(** An enable method is the value it returns. *)
Definition toy_ret (f : @enable_fn toy_sig) : Z := f.
Definition toy_methods : @ClkMethods toy_sig := {|
  call_recalc := fun _ _ => mret tt;
  call_set_rate := fun _ _ _ => mret 0;
  call_round_rate := fun _ _ _ => mret 0;
  call_enable := fun f _ s => Ret (toy_ret f, s);
  call_disable := fun _ _ => mret tt;
  call_set_parent := fun _ _ _ => mret 0;
|}.

Definition toy_laws : EnableLaws toy_sig toy_methods.
Proof.
  refine {| st_ok := fun _ _ => True |}; [done|..].
  - intros f c k s _ _ _. apply wp_ret. exists tt. split; [by destruct s as [? ? ? []]|done].
  - intros f c k s _ _ _. apply wp_ret. exists tt. split; [by destruct s as [? ? ? []]|done].
Defined.

Definition toy_clk (p : option nat) (ret : Z) : @clk toy_sig :=
  @mkClk toy_sig None EmptyString 0 p None 0 0 0 0 None None None (Some ret) (Some tt) None.

Definition toy_tree : @clkst toy_sig :=
  @mkClkst toy_sig ({[ 0%nat := toy_clk None 0; 1%nat := toy_clk (Some 0%nat) (- EBUSY) ]} : gmap nat (@clk toy_sig))
    [1%nat; 0%nat] ∅ tt.

Definition toy_failed : @clkst toy_sig :=
  run_state (@ClkFramework.clk_enable toy_sig toy_methods (@CPtr toy_sig 1%nat)) toy_tree.

Lemma toy_lookup (c : nat) k :
  @clk_mem toy_sig toy_tree !! c = Some k ->
  (c = 0%nat /\ k = toy_clk None 0) \/ (c = 1%nat /\ k = toy_clk (Some 0%nat) (- EBUSY)).
Proof.
  cbn. rewrite lookup_insert. case_decide; [intros [= <-]; by left|].
  intros [-> <-]%lookup_singleton_Some. by right.
Qed.

Lemma toy_holding : @holding toy_sig toy_methods toy_laws (fun c => c) (fun _ => 0) toy_tree.
Proof.
  split_and!.
  - intros c k [[-> ->]|[-> ->]]%toy_lookup; split_and!; try (by intros p).
    + cbn. lia.
    + vm_compute. lia.
    + intros p [= <-]. split; [eexists; reflexivity|lia].
  - apply counted_idle. by intros c k [[-> ->]|[-> ->]]%toy_lookup.
  - intros c k [[-> ->]|[-> ->]]%toy_lookup; cbn; lia.
  - done.
  - done.
Qed.

Lemma clk_enable_failure_restores_witness : clk_mem toy_failed = clk_mem toy_tree.
Proof.
  apply (@clk_enable_failure_restores toy_sig toy_methods toy_laws (fun c => c) (fun _ => 0) toy_tree 1%nat (- EBUSY)).
  - apply toy_holding.
  - eexists. reflexivity.
  - intros c. unfold plus, degree, msum. cbn.
    change (map_fold _ 0 _) with (links (toy_clk None 0) c + (links (toy_clk (Some 0%nat) (- EBUSY)) c + 0)).
    unfold links, ind. repeat case_decide; lia.
  - unfold toy_failed. apply run_state_ret. vm_compute. reflexivity.
  - done.
Defined.

(** ** Rates set in operation *)

(** The display clock set while a UART is open. *)
Definition board_lcdc : clkst := run_state (clk_set_rate (CPtr (lcdc_clk 0 : clkp)) 26600000) board_uart.

Lemma lcdc_run : clk_set_rate (CPtr (lcdc_clk 0 : clkp)) 26600000 board_uart = Ret (0, board_lcdc).
Proof. unfold board_lcdc. apply run_state_ret. vm_compute. reflexivity. Qed.

Lemma lcdc_settable (h : mx27hw) : settable h (lcdc_clk 0).
Proof. by split. Qed.

Lemma clk_set_rate_keeps_operation_witness :
  exists ret s', clk_set_rate (CPtr (lcdc_clk 0 : clkp)) 26600000 board_up = Ret (ret, s') /\
    set_done kernel_holds (lcdc_clk 0) 26600000 board_up ret s'.
Proof.
  apply (clk_set_rate_keeps_operation kernel_holds board_up (lcdc_clk 0) 26600000 board_booted); [|apply lcdc_settable|lia].
  apply board_clk. vm_compute. reflexivity.
Defined.

Lemma lcdc_steps : rtc board_step (kernel_holds, board_up) (uart_holds, board_lcdc).
Proof.
  eapply rtc_l; [apply (board_enable kernel_holds board_up (uart1_clk 0) board_uart); [| |apply uart_run]|].
  - apply board_clk. vm_compute. reflexivity.
  - intros c. pose proof (plus_le kernel_holds (uart1_clk 0) 1 1 c kernel_holds_le ltac:(lia)). lia.
  - apply rtc_once, (board_set_rate uart_holds board_uart (lcdc_clk 0) 26600000 0 board_lcdc);
      [|apply lcdc_settable|lia|apply lcdc_run]. apply board_clk. vm_compute. reflexivity.
Qed.

Lemma board_rates_in_step_witness : operational uart_holds board_lcdc.
Proof. apply (board_rates_in_step board_up uart_holds board_lcdc board_booted lcdc_steps). Defined.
■ ■ ■
- **WORK REQUIRED**
Within the listing above, give again exactly every line from the line with "- intros c. unfold plus, degree, msum. cbn." through the line with "(** The display", both included, and no other line.

- **ANSWER FOR THIS EXERCISE**
  - intros c. unfold plus, degree, msum. cbn.
    change (map_fold _ 0 _) with (links (toy_clk None 0) c + (links (toy_clk (Some 0%nat) (- EBUSY)) c + 0)).
    unfold links, ind. repeat case_decide; lia.
  - unfold toy_failed. apply run_state_ret. vm_compute. reflexivity.
  - done.
Defined.

(** ** Rates set in operation *)

(** The display clock set while a UART is open. *)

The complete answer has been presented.